Virginia Woolf's Essays and Short Fiction: A Collection

How It Strikes a Contemporary (1925)

How It Strikes a Contemporary


In the first place a contemporary can scarcely fail to be struck by the
fact that two critics at the same table at the same moment will
pronounce completely different opinions about the same book. Here, on
the right, it is declared a masterpiece of English prose; on the left,
simultaneously, a mere mass of waste-paper which, if the fire could
survive it, should be thrown upon the flames. Yet both critics are in
agreement about Milton and about Keats. They display an exquisite
sensibility and have undoubtedly a genuine enthusiasm. It is only when
they discuss the work of contemporary writers that they inevitably come
to blows. The book in question, which is at once a lasting contribution
to English literature and a mere farrago of pretentious mediocrity, was
published about two months ago. That is the explanation; that is why
they differ.

The explanation is a strange one. It is equally disconcerting to the
reader who wishes to take his bearings in the chaos of contemporary
literature and to the writer who has a natural desire to know whether
his own work, produced with infinite pains and in almost utter darkness,
is likely to burn for ever among the fixed luminaries of English letters
or, on the contrary, to put out the fire. But if we identify ourselves
with the reader and explore his dilemma first, our bewilderment is
short-lived enough. The same thing has happened so often before. We have
heard the doctors disagreeing about the new and agreeing about the old
twice a year on the average, in spring and autumn, ever since Robert
Elsmere, or was it Stephen Phillips, somehow pervaded the atmosphere,
and there was the same disagreement among grown-up people about them. It
would be much more marvellous, and indeed much more upsetting, if, for a
wonder, both gentlemen agreed, pronounced Blank’s book an undoubted
masterpiece, and thus faced us with the necessity of deciding whether we
should back their judgement to the extent of ten and sixpence. Both are
critics of reputation; the opinions tumbled out so spontaneously here
will be starched and stiffened into columns of sober prose which will
uphold the dignity of letters in England and America.

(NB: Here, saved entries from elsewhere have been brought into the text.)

(* ===== verification/FormValues.v ===== *)
(** * The values of the forms and what they send *)
From stdpp Require Import relations.
From S2P Require Import Prelude JsString Json Numerals Types Client Ui Async.
From S2P Require Import NetworkForms ResourceForms.
From Stdlib Require Import Ascii ZArith Lia.

(** ** The casts *)

Definition port_mode (v : string) : Prop := v ∈ AddResourceModal.port_options.*1.
Definition access_mode (v : string) : Prop := v ∈ ["manual"; "auto-lock"; "requests"].
Definition no_space_text (v : string) : Prop := no_space_in (to_list v).

(** The fields of the new resource are of their types. *)
Definition add_resource_typed (s : AddResourceModal.state) : Prop :=
  port_mode (AddResourceModal.tcpMode s) ∧ port_mode (AddResourceModal.udpMode s) ∧
  access_mode (AddResourceModal.accessMode s) ∧ no_space_text (AddResourceModal.address s).

Definition edit_resource_typed (s : EditResourceModal.state) : Prop :=
  numeral (EditResourceModal.portFrom s) ∧ numeral (EditResourceModal.portTo s).

Definition add_network_typed (s : AddRemoteNetworkModal.state) : Prop :=
  AddRemoteNetworkModal.location s ∈ "" :: AddRemoteNetworkModal.LOCATION_OPTIONS.*1.

Lemma no_space_typed v : no_space_text (no_space v).
Proof.
  unfold no_space_text, no_space, without. rewrite to_of_list. apply Forall_forall.
  by intros c [Hc _]%list_elem_of_filter.
Qed.
Lemma all_mode : port_mode "all".
Proof. by left. Qed.
Lemma manual_mode : access_mode "manual".
Proof. by left. Qed.
Lemma empty_typed : no_space_text "".
Proof. constructor. Qed.
Lemma digits_only_typed v : numeral (EditResourceModal.digits_only v).
Proof.
  apply numeral_digits. unfold EditResourceModal.digits_only, without. rewrite to_of_list.
  apply Forall_forall. intros c [Hc _]%list_elem_of_filter. by apply negb_false_iff.
Qed.
Lemma port_text_typed o : numeral (EditResourceModal.port_text o).
Proof.
  destruct o as [n|]; [|by left]. unfold EditResourceModal.port_text.
  destruct (bool_decide _); [by left|]. apply numeral_pretty.
Qed.
#[local] Hint Resolve no_space_typed all_mode manual_mode empty_typed digits_only_typed
  port_text_typed : core.

Ltac typed :=
  intros; unfold add_resource_typed, edit_resource_typed in *; destruct_and?; cbn; split_and?; auto.

Lemma add_resource_keeps (c : config AddResourceModal.component) :
  reachable c → add_resource_typed (its_state c).
Proof.
  apply (invariant (C:=AddResourceModal.component) add_resource_typed).
  - intros p. cbn. unfold add_resource_typed. cbn. auto.
  - intros p s s' Hs. apply safe_keeps; [|done]. safe ltac:(typed).
  - intros p s e Hs Hoff. destruct e; (apply safe_keeps; [|done]).
    all: try (solve [safe ltac:(typed)]).
    all: cbn in Hoff; unfold AddResourceModal.render, Dialog, show_if in Hoff; offered_cases Hoff.
    all: injection Hoff as ->; safe ltac:(typed).
    all: intros s1 (? & ? & ? & ?); cbn; split_and!; auto; exact (list_elem_of_fmap_2 fst _ _ Hon).
Qed.

Lemma edit_resource_keeps (c : config EditResourceModal.component) :
  reachable c → edit_resource_typed (its_state c).
Proof.
  apply (invariant (C:=EditResourceModal.component) edit_resource_typed).
  - intros p. split; by left.
  - intros p s s' Hs. apply safe_keeps; [|done]. safe ltac:(typed).
  - intros p s e Hs Hoff. destruct e; (apply safe_keeps; [|done]); safe ltac:(typed).
Qed.

Lemma add_network_keeps (c : config AddRemoteNetworkModal.component) :
  reachable c → add_network_typed (its_state c).
Proof.
  apply (invariant (C:=AddRemoteNetworkModal.component) add_network_typed).
  - intros p. by left.
  - done.
  - intros p s e Hs Hoff. destruct e; (apply safe_keeps; [|done]).
    all: try (solve [safe ltac:(intros; unfold add_network_typed in *; cbn; auto; by left)]).
    cbn in Hoff. unfold AddRemoteNetworkModal.render, Dialog, show_if in Hoff.
    offered_cases Hoff. injection Hoff as ->. split; [|done]. intros s1 _.
    right. exact (list_elem_of_fmap_2 fst _ _ Hon).
Qed.

(** ** Properties *)


(** A port as the form sends it back: absent, or 0, is [null]. *)
Definition port_kept (o : option Z) : jsv :=
  match o with Some n => if decide (n = 0%Z) then JNull else JNum (Dec n 0) | None => JNull end.

Lemma port_round_trip o : EditResourceModal.port_sent (EditResourceModal.port_text o) = port_kept o.
Proof.
  destruct o as [n|]; [|done]. unfold EditResourceModal.port_text, port_kept.
  destruct (decide (n = 0%Z)) as [->|Hn]; [done|]. rewrite bool_decide_false by done.
  unfold EditResourceModal.port_sent, string_of_Z.
  destruct (decide (0 ≤ n)%Z) as [H0|H0].
  - destruct (number_pretty n H0) as [Hne ->]. by case_decide.
  - rewrite number_pretty_neg by lia. destruct (decide (pretty n = "")) as [E|]; [|done].
    destruct n as [|q|q]; [lia|lia|]. discriminate E.
Qed.

(** Opening the dialog on a resource. *)
Definition opened_on (r : Resource) (c : config EditResourceModal.component) :
  config EditResourceModal.component :=
  let p := EditResourceModal.mkProps (Some r) true in
  exec (C:=EditResourceModal.component) (EditResourceModal.opened p) c.

(** Editing a resource without changing anything sends it back as it is: from any state
    of the dialog, opening it on a resource that has a network, a name and an address
    enables the button, and submitting sends exactly the values of the resource; only a
    port 0 is sent as [null], and an empty protocol as TCP. *)
Theorem edit_unchanged (r : Resource) (c : config EditResourceModal.component) :
  default "" (Resource_remoteNetworkId r) ≠ "" → Resource_name r ≠ "" → Resource_address r ≠ "" →
  let s := its_state (opened_on r c) in
  EditResourceModal.canSubmit s = true ∧
  EditResourceModal.submitted s =
    mkResourceData (default "" (Resource_remoteNetworkId r)) (Resource_name r) (Resource_type r)
      (Resource_address r) (or_else (Resource_protocol r) "TCP")
      (port_kept (Resource_portFrom r)) (port_kept (Resource_portTo r))
      (match Resource_alias r with
       | Some a => if decide (a = "") then None else Some a
       | None => None
       end).
Proof.
  intros Hn Hm Ha s. split.
  - unfold s, EditResourceModal.canSubmit. cbn. rewrite !bool_decide_false; try done.
    unfold or_else. by case_decide.
  - unfold s, EditResourceModal.submitted. cbn. rewrite !port_round_trip.
    by destruct (Resource_alias r).
Qed.

Lemma digits_only_digits v : all_digits (to_list v) → EditResourceModal.digits_only v = v.
Proof.
  intros H. unfold EditResourceModal.digits_only, without.
  assert (filter (λ c, negb (is_digit c) = false) (to_list v) = to_list v) as ->;
    [|apply of_to_list].
  induction H as [|c l Hc _ IH]; [done|]. rewrite filter_cons_True by (by rewrite Hc). by rewrite IH.
Qed.

(** The user types into the dialog. *)
Definition type_in (p : EditResourceModal.props) (e : EditResourceModal.event)
  (c : config EditResourceModal.component) : config EditResourceModal.component :=
  exec (C:=EditResourceModal.component) (EditResourceModal.on p (its_state c) e) c.

(** The ports are not checked: from any state of the dialog, the fields accept the
    numerals of any two natural numbers, the button does not depend on them and they are
    sent as they are, a first port above the last or above 65535 included; what is no
    digit is dropped from what is typed. *)
Theorem edit_ports_unchecked (p : EditResourceModal.props) (c : config EditResourceModal.component)
  (a b : Z) (typed : string) :
  (0 ≤ a)%Z → (0 ≤ b)%Z →
  let s := its_state (type_in p (EditResourceModal.TypePortTo (pretty b))
                       (type_in p (EditResourceModal.TypePortFrom (pretty a)) c)) in
  EditResourceModal.canSubmit s = EditResourceModal.canSubmit (its_state c) ∧
  port_from (EditResourceModal.submitted s) = JNum (Dec a 0) ∧
  port_to (EditResourceModal.submitted s) = JNum (Dec b 0) ∧
  all_digits (to_list (EditResourceModal.portFrom
    (its_state (type_in p (EditResourceModal.TypePortFrom typed) c)))).
Proof.
  intros Ha Hb s.
  assert (∀ n, (0 ≤ n)%Z → EditResourceModal.digits_only (pretty n) = pretty n ∧
    EditResourceModal.port_sent (pretty n) = JNum (Dec n 0)) as Hp.
  { intros n Hn. destruct (pretty_digits n Hn) as [Hd _], (number_pretty n Hn) as [Hne Hv]. split.
    - by apply digits_only_digits.
    - unfold EditResourceModal.port_sent. rewrite Hv. by case_decide. }
  split_and!.
  - done.
  - cbn. destruct (Hp a Ha) as [-> H]. exact H.
  - cbn. destruct (Hp b Hb) as [-> H]. exact H.
  - cbn. unfold EditResourceModal.digits_only, without. rewrite to_of_list.
    apply Forall_forall. intros x [Hx _]%list_elem_of_filter. by apply negb_false_iff.
Qed.

(** The part of the state of the new resource that is sent. *)
Definition same_request (s t : AddResourceModal.state) : Prop :=
  AddResourceModal.networkId s = AddResourceModal.networkId t ∧
  AddResourceModal.name s = AddResourceModal.name t ∧
  AddResourceModal.resourceType s = AddResourceModal.resourceType t ∧
  AddResourceModal.address s = AddResourceModal.address t ∧
  AddResourceModal.alias s = AddResourceModal.alias t ∧
  (AddResourceModal.tcpMode s = "blocked" ↔ AddResourceModal.tcpMode t = "blocked").


(** ** Witnesses *)

Definition web_server : Resource :=
  mkResource "res_1" "Web" "STANDARD" "10.0.0.5" "TCP" (Some 443%Z) None None "" (Some "net_1") None.

Definition closed_dialog : config EditResourceModal.component :=
  mkConfig (C:=EditResourceModal.component) (EditResourceModal.mkProps None false)
    EditResourceModal.initial [] [].

Lemma edit_unchanged_witness :
  port_from (EditResourceModal.submitted (its_state (opened_on web_server closed_dialog))) =
    JNum (Dec 443 0).
Proof.
  destruct (edit_unchanged web_server closed_dialog) as [_ E]; [done..|]. rewrite E. reflexivity.
Defined.

Lemma edit_ports_unchecked_witness :
  let p := EditResourceModal.mkProps (Some web_server) true in
  let s := its_state (type_in p (EditResourceModal.TypePortTo "443")
             (type_in p (EditResourceModal.TypePortFrom "70000")
               (opened_on web_server closed_dialog))) in
  port_from (EditResourceModal.submitted s) = JNum (Dec 70000 0).
Proof.
  apply (edit_ports_unchecked (EditResourceModal.mkProps (Some web_server) true)
    (opened_on web_server closed_dialog) 70000 443 ""); vm_compute; discriminate.
Defined.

It must be some innate cynicism, then, some ungenerous distrust of
contemporary genius, which determines us automatically as the talk goes
on that, were they to agree—which they show no signs of doing—half a
guinea is altogether too large a sum to squander upon contemporary
enthusiasms, and the case will be met quite adequately by a card to the
library. Still the question remains, and let us put it boldly to the
critics themselves. Is there no guidance nowadays for a reader who
yields to none in reverence for the dead, but is tormented by the
suspicion that reverence for the dead is vitally connected with
understanding of the living? After a rapid survey both critics are
agreed that there is unfortunately no such person. For what is their own
judgement worth where new books are concerned? Certainly not ten and
sixpence. And from the stores of their experience they proceed to bring
forth terrible examples of past blunders; crimes of criticism which, if
they had been committed against the dead and not against the living,
would have lost them their jobs and imperilled their reputations. The
only advice they can offer is to respect one’s own instincts, to follow
them fearlessly and, rather than submit them to the control of any
critic or reviewer alive, to check them by reading and reading again the
masterpieces of the past.

Thanking them humbly, we cannot help reflecting that it was not always
so. Once upon a time, we must believe, there was a rule, a discipline,
which controlled the great republic of readers in a way which is now
unknown. That is not to say that the great critic—the Dryden, the
Johnson, the Coleridge, the Arnold—was an impeccable judge of
contemporary work, whose verdicts stamped the book indelibly and saved
the reader the trouble of reckoning the value for himself. The mistakes
of these great men about their own contemporaries are too notorious to
be worth recording. But the mere fact of their existence had a
centralising influence. That alone, it is not fantastic to suppose,
would have controlled the disagreements of the dinner-table and given to
random chatter about some book just out an authority now entirely to
seek. The diverse schools would have debated as hotly as ever, but at
the back of every reader’s mind would have been the consciousness that
there was at least one man who kept the main principles of literature
closely in view; who, if you had taken to him some eccentricity of the
moment, would have brought it into touch with permanence and tethered it
by his own authority in the contrary blasts of praise and blame.[15] But
when it comes to the making of a critic, nature must be generous and
society ripe. The scattered dinner-tables of the modern world, the chase
and eddy of the various currents which compose the society of our time,
could only be dominated by a giant of fabulous dimensions. And where is
even the very tall man whom we have the right to expect? Reviewers we
have but no critic; a million competent and incorruptible policemen but
no judge. Men of taste and learning and ability are for ever lecturing
the young and celebrating the dead. But the too frequent result of their
able and industrious pens is a desiccation of the living tissues of
literature into a network of little bones. Nowhere shall we find the
downright vigour of a Dryden, or Keats with his fine and natural
bearing, his profound insight and sanity, or Flaubert and the tremendous
power of his fanaticism, or Coleridge, above all, brewing in his head
the whole of poetry and letting issue now and then one of those profound
general statements which are caught up by the mind when hot with the
friction of reading as if they were of the soul of the book itself.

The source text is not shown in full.